ReDigi is a start-up launched in October 2011 that claims to be “The World’s First Pre-Owned Digital Marketplace”. Users are asked to sign up and submit the digital music files they wish to sell. ReDigi’s system verifies the file to check that it is legitimate and then uploads it to ReDigi’s servers, where it is made available for another user to buy. While a music file on iTunes costs around US$0.99, a “pre-owned” digital music file will set consumers back about US$0.69. The premise, according to founders Larry Rudolph and John Ossenmacher, is that if a person buys digital media, they should have the right to sell it too – in the same way that physical goods like books or clothes can be resold.
Makes sense, right?! Especially if you own the music that you download. Well music recording companies do not agree.
Is a second-hand store for legally obtained digital music and movie files legal just like stores for second-hand clothing and books? This is the question raised by a lawsuit in New York between Capitol Records LLC ( ) and ReDigi Inc. The hearing took place on October 5, 2012. EMI has sued ReDigi’s for copyright infringement. EMI’s demands ReDigi to pay a penalty of $150,000 for each song in EMI’s catalog that was sold via the service since its launch.
EMI argues that the process of removing a file from one computer, “re-selling” it and moving it to another computer inherently involves reproduction – and unless there is a permission or license from the copyright owner, this amounts to breach of copyright. There are also concerns that there is no guarantee that all the original owner’s copies have been deleted. EMI is demanding ReDigi pay a penalty of US$150,000 for each song in its catalog that was sold through ReDigi since its launch.
ReDigi responds by saying that there is no “reproduction” involved in the process, and “there is never an instance where the music file exists in more than one place or can be accessed by more than one user”. It argues that its software is designed to prevent sellers from reinstalling a sold song to their computer. ReDigi’s key argument focuses on the US first sale doctrine, which allows owners of lawfully acquired copies of copyrighted material to re-sell that particular material without interference from the copyright owner.
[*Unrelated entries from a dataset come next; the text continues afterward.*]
(* ===== verification/DemoService.v ===== *)
(** The demo service as a whole: the router with both sub-engines, on blocks with logs of both,
    and on the same blocks when they are reorged. *)

From S2P Require Import Prelude GoErrors Types Externals DataGateway FileGateway Engine DemoData PoolGateway.
From S2P Require Import PoolFactory DemoArtifacts PoolFactoryProps Router RouterProps.
From S2P Require Import EnsGateway EnsEngine EnsProps DemoMain DemoMainProps.

#[local] Arguments artifacts_for : simpl never.
#[local] Arguments routed_blocks : simpl never.

(** * Definitions *)

(** The artifacts of a sub-engine in a list, and maps that have no others. *)
Definition own (se : Z) (l : list any) : list any := filter (λ x, ForSubEngine x = Some se) l.
Definition all_own (se : Z) (m : gmap Z (list any)) : Prop :=
  ∀ h, Forall (λ x, ForSubEngine x = Some se) (default [] (m !! h)).

(** The artifacts of both sub-engines, in one order or the other. *)
Definition both (mp me m : gmap Z (list any)) : Prop := m = merged mp me ∨ m = merged me mp.

Section blocks.
Context `{EthText} `{MapOrder} `{AbiUnpack ABI}.
Context (factory registrar controller : Contract ABI).
Abbreviation R := (demo_routes factory registrar controller).

Definition demo_engine : routerEngine (demoSub ABI) :=
  mkRouter R (demo_services factory registrar controller).

(** Blocks in which every log of the factory creates a pool and the logs of the ENS contracts
    register names. *)
Record demo_blocks (blocks : list Block) (ps : list Pool) (regs : list registration) : Prop := {
  db_topics : Forall (λ b, Forall has_topic (Logs b)) blocks;
  db_hashed : blocks_hashed blocks;
  db_pools : Forall2 (created (mkPoolEngine factory))
    (routed_logs R SubEngineUniswapv3Factory (blocks ≫= Logs)) ps;
  db_distinct : NoDup (pool_Address <$> ps);
  db_names : routed_logs R SubEngineENS (blocks ≫= Logs) = regs ≫= reg_logs;
  db_regs : Forall (registers (mkEnsEngine registrar controller)) regs;
  db_differ : regs_differ regs;
}.
End blocks.

(** * Lemmas *)

(** ** Logs and artifacts of one sub-engine *)

Section routed.
Context (R : gmap Z (gmap Z (list Hash))).

Lemma routed_logs_bind se blocks :
  (routed_block R se <$> blocks) ≫= Logs = routed_logs R se (blocks ≫= Logs).
Proof.
  induction blocks as [|b blocks IH]; [done|]. unfold routed_logs in *. cbn [fmap list_fmap mbind list_bind].
  rewrite filter_app. f_equal. exact IH.
Qed.

Lemma routed_blocks_logs se blocks : routed_blocks R se blocks ≫= Logs = routed_logs R se (blocks ≫= Logs).
Proof.
  rewrite <-routed_logs_bind. unfold routed_blocks. induction (routed_block R se <$> blocks) as [|b l IH]; [done|].
  rewrite filter_cons. case_decide as Hb; cbn [mbind list_bind]; rewrite <-IH; [done|].
  by rewrite Hb.
Qed.

Lemma routed_blocks_nil se blocks :
  routed_blocks R se blocks = [] ↔ routed_logs R se (blocks ≫= Logs) = [].
Proof.
  rewrite <-routed_blocks_logs. split; [by intros ->|]. intros Hn.
  destruct (routed_blocks R se blocks) as [|b l] eqn:Eb; [done|].
  assert (b ∈ routed_blocks R se blocks) as [Hb _]%list_elem_of_filter by (rewrite Eb; by left).
  by apply app_eq_nil in Hn as [? _].
Qed.

Lemma routed_hashed se blocks : blocks_hashed blocks → blocks_hashed (routed_block R se <$> blocks).
Proof.
  intros [Hnd Hh]. split.
  - by rewrite <-list_fmap_compose.
  - intros b l (b0 & -> & Hb)%list_elem_of_fmap [_ Hl]%list_elem_of_filter. exact (Hh b0 l Hb Hl).
Qed.

(** What a sub-engine kept for its logs is what it gets back for the whole blocks. *)
Lemma routed_group {A} (f : A → any) se blocks (l : list A) :
  let hashes := log_BlockHash <$> routed_logs R se (blocks ≫= Logs) in
  blocks_hashed blocks → length hashes = length l →
  blocks ≫= (λ b, default [] (group_artifacts ∅ (zip hashes (f <$> l)) !! BHash b)) = f <$> l.
Proof.
  intros hashes Hb Hlen. trans ((routed_block R se <$> blocks) ≫=
    (λ b, (filter (λ x, x.1 = BHash b) (zip hashes (f <$> l))).*2)).
  - rewrite list_fmap_bind. apply bind_ext_in. intros b _. simpl. by rewrite lookup_group, lookup_empty.
  - rewrite grouped_in_order.
    + by rewrite snd_zip by by rewrite length_fmap, Hlen.
    + by apply routed_hashed.
    + rewrite routed_logs_bind. fold hashes. by rewrite fst_zip by by rewrite length_fmap, Hlen.
Qed.
End routed.

Lemma group_own {A} (f : A → any) se hashes (l : list A) :
  (∀ a, ForSubEngine (f a) = Some se) → all_own se (group_artifacts ∅ (zip hashes (f <$> l))).
Proof.
  intros Hf h. rewrite lookup_group, lookup_empty, filter_keys. simpl. apply Forall_fmap, Forall_true. exact Hf.
Qed.

Lemma own_app se l l' : own se (l ++ l') = own se l ++ own se l'.
Proof. apply filter_app. Qed.
Lemma own_all se l : Forall (λ x, ForSubEngine x = Some se) l → own se l = l.
Proof. apply filter_all. Qed.
Lemma own_none se se' l : se ≠ se' → Forall (λ x, ForSubEngine x = Some se) l → own se' l = [].
Proof.
  intros Hne Hl. apply filter_none. eapply Forall_impl; [exact Hl|]. intros x. simpl. congruence.
Qed.

Lemma lookup_merged m m' h : default [] (merged m m' !! h) = default [] (m !! h) ++ default [] (m' !! h).
Proof.
  unfold merged. rewrite lookup_union_with. destruct (m !! h), (m' !! h); simpl; by rewrite ?app_nil_r.
Qed.

Section both.
Context (mp me m : gmap Z (list any)) (Hm : both mp me m).
Context (Hp : all_own SubEngineUniswapv3Factory mp) (He : all_own SubEngineENS me).

Lemma own_pools h : own SubEngineUniswapv3Factory (default [] (m !! h)) = default [] (mp !! h).
Proof.
  destruct Hm as [->| ->]; rewrite lookup_merged, own_app, (own_all _ (default [] (mp !! h))),
    (own_none SubEngineENS _ (default [] (me !! h))) by (done || apply Hp || apply He); by rewrite ?app_nil_r.
Qed.

Lemma own_names h : own SubEngineENS (default [] (m !! h)) = default [] (me !! h).
Proof.
  destruct Hm as [->| ->]; rewrite lookup_merged, own_app, (own_all _ (default [] (me !! h))),
    (own_none SubEngineUniswapv3Factory _ (default [] (mp !! h))) by (done || apply Hp || apply He); by rewrite ?app_nil_r.
Qed.

Lemma both_ok blocks : artifacts_ok (artifacts_of m blocks).
Proof.
  unfold artifacts_ok, artifacts_of. apply Forall_fmap, Forall_true. intros b. eexists. split; [done|].
  assert (∀ h, Forall (λ x, is_Some (ForSubEngine x)) (default [] (mp !! h)) ∧
    Forall (λ x, is_Some (ForSubEngine x)) (default [] (me !! h))) as Hh.
  { intros h. split; [eapply Forall_impl; [exact (Hp h)|]|eapply Forall_impl; [exact (He h)|]];
      intros x Hx; simpl in Hx; rewrite Hx; by eexists. }
  destruct Hm as [->| ->]; rewrite lookup_merged; apply Forall_app; split; apply Hh.
Qed.
End both.

Lemma artifacts_for_of se m blocks :
  artifacts_for se (artifacts_of m blocks) = blocks ≫= λ b, own se (default [] (m !! BHash b)).
Proof. unfold artifacts_for, artifacts_of. by rewrite list_fmap_bind. Qed.

(** The search of the pool engine in the list that the router makes. *)
Lemma find_flat_last (l : list (option nat)) : find_poolArtifact (AnyPool <$> l) = Ret (default None (last l)).
Proof.
  unfold find_poolArtifact. generalize (@None nat) as pa. induction l as [|x l IH]; intros pa; [done|].
  rewrite fmap_cons. cbn [foldM mbind outcome_bind]. rewrite IH, last_cons. by destruct (last l).
Qed.

(** ** One call of the router *)

Section serving.
Context `{EthText} `{MapOrder} `{AbiUnpack ABI}.
Context (factory registrar controller : Contract ABI).
Abbreviation R := (demo_routes factory registrar controller).
Abbreviation engine := (demo_engine factory registrar controller).
Abbreviation world := (demoWorld MockPools MockNames).
Implicit Types (w : world) (blocks : list Block) (ks : list Z).

Lemma served_subs se blocks :
  routed_blocks R se blocks ≠ [] → se = SubEngineUniswapv3Factory ∨ se = SubEngineENS.
Proof.
  intros Hne. destruct (decide (se = SubEngineUniswapv3Factory)) as [|Hp]; [by left|].
  destruct (decide (se = SubEngineENS)) as [|He]; [by right|]. exfalso. apply Hne, routed_blocks_nil.
  apply filter_none, Forall_forall. intros log _. unfold routes_log, demo_routes.
  by rewrite lookup_insert_ne, lookup_singleton_ne by done.
Qed.

(** Both are called, in one order or the other, or one of them, or none. *)
Lemma serve_order_demo blocks ks :
  serve_order engine blocks ks →
  ks ∈ [[]; [SubEngineUniswapv3Factory]; [SubEngineENS];
    [SubEngineUniswapv3Factory; SubEngineENS]; [SubEngineENS; SubEngineUniswapv3Factory]].
Proof.
  intros [Hnd Hks]. assert (∀ se, se ∈ ks → se = SubEngineUniswapv3Factory ∨ se = SubEngineENS) as Hin.
  { intros se Hse%Hks. by eapply served_subs. }
  clear Hks. apply list_elem_of_In. simpl. destruct ks as [|k1 [|k2 [|k3 ks]]]; [by left|..].
  - destruct (Hin k1) as [->| ->]; [by left|auto..].
  - apply NoDup_cons in Hnd as [Hne _]. rewrite list_elem_of_singleton in Hne.
    destruct (Hin k1) as [->| ->]; [by left| |]; (destruct (Hin k2) as [->| ->]; [by right; left|..]); auto 6; done.
  - apply NoDup_cons in Hnd as [Hn1 [Hn2 _]%NoDup_cons].
    rewrite !not_elem_of_cons in Hn1. rewrite !not_elem_of_cons in Hn2.
    destruct (Hin k1), (Hin k2), (Hin k3); subst; naive_solver (repeat constructor).
Qed.

(** A sub-engine does [P] to its part of the world and to its artifacts, whatever the rest of
    the world is, and leaves the rest. *)
Definition does {A B} (mine : world → A) (rest : world → B) (w0 : world)
    (run : world → outcome (world * (option (gmap Z (list any)) * option error)))
    (P : A → gmap Z (list any) → Prop) : Prop :=
  ∀ w, mine w = mine w0 → ∃ w' m, run w = Ret (w', (Some m, None)) ∧ rest w' = rest w ∧ P (mine w') m.

Lemma serve_step handle skips what blocks arts se ks w ret service w' m :
  Services engine !! se = Some service →
  handle service w (routed_blocks R se blocks) (artifacts_for se arts) = Ret (w', (Some m, None)) →
  serve handle skips what engine blocks arts (se :: ks) w ret =
    serve handle skips what engine blocks arts ks w' (merged ret m).
Proof. intros Hs Hh. cbn [serve]. rewrite Hs. change (Routes engine) with R. by rewrite Hh. Qed.

Lemma engine_services :
  Services engine !! SubEngineUniswapv3Factory = Some (SubPool (mkPoolEngine factory)) ∧
  Services engine !! SubEngineENS = Some (SubENS (mkEnsEngine registrar controller)).
Proof. done. Qed.

Lemma merged_from_empty m : merged ∅ m = m.
Proof.
  apply map_eq. intros h. unfold merged. rewrite lookup_union_with, lookup_empty. by destruct (m !! h).
Qed.

(** A number is not in a list of others. *)
Ltac notin := apply (bool_decide_unpack _); vm_compute; exact I.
In Australia, the resale of physical items is largely unproblematic in terms of copyright law; however, the resale of digital material is a grey area.
There are usually terms and conditions agreed to before customers can buy files from online marketplaces. For example, iTunes’ terms and conditions do not explicitly prohibit customers from reselling their purchases. Will music providers take it upon themselves to change these terms and conditions if this case is not decided in their favor? Are we loosing our right to actually own digital media? How long before we are merely licensing everything and paying the same rate we would’ve paid to own this media in another form? Should we cling to CDs and cassette tapes in order to have an actual ownership interest in the music and other digital media we purchase?
This decision made in the case will be far-reaching. Not only will the rights we have in music we download be forever affected, ReDigi has already announced plans to expand its business into the e-book market. This could lead to another judicial battle between ReDigi and digital book companies (such as Amazon) over whether digital book can be resold after it has been lawfully purchased. Ownership in digital books has already come into question in cases where Amazon has deleted consumer purchases and denied access to their account for what they call a “violation of their purchases. But what about the digital books legitimately purchased by customers? If we do not own the original there is little chance consumers will have the right of resale.
I am very interested to see how Capitol Records LLC (EMI) v. ReDigi Inc. plays out. This will have a lot of bearing on the standards set for our rights as consumers as it relates to digital media. I think whatever the decision this is the start of a very long legal battle. I hope that the ownership rights of consumers are a legitimate consideration and that a compromise can be reached that protects both the consumers and the record companies.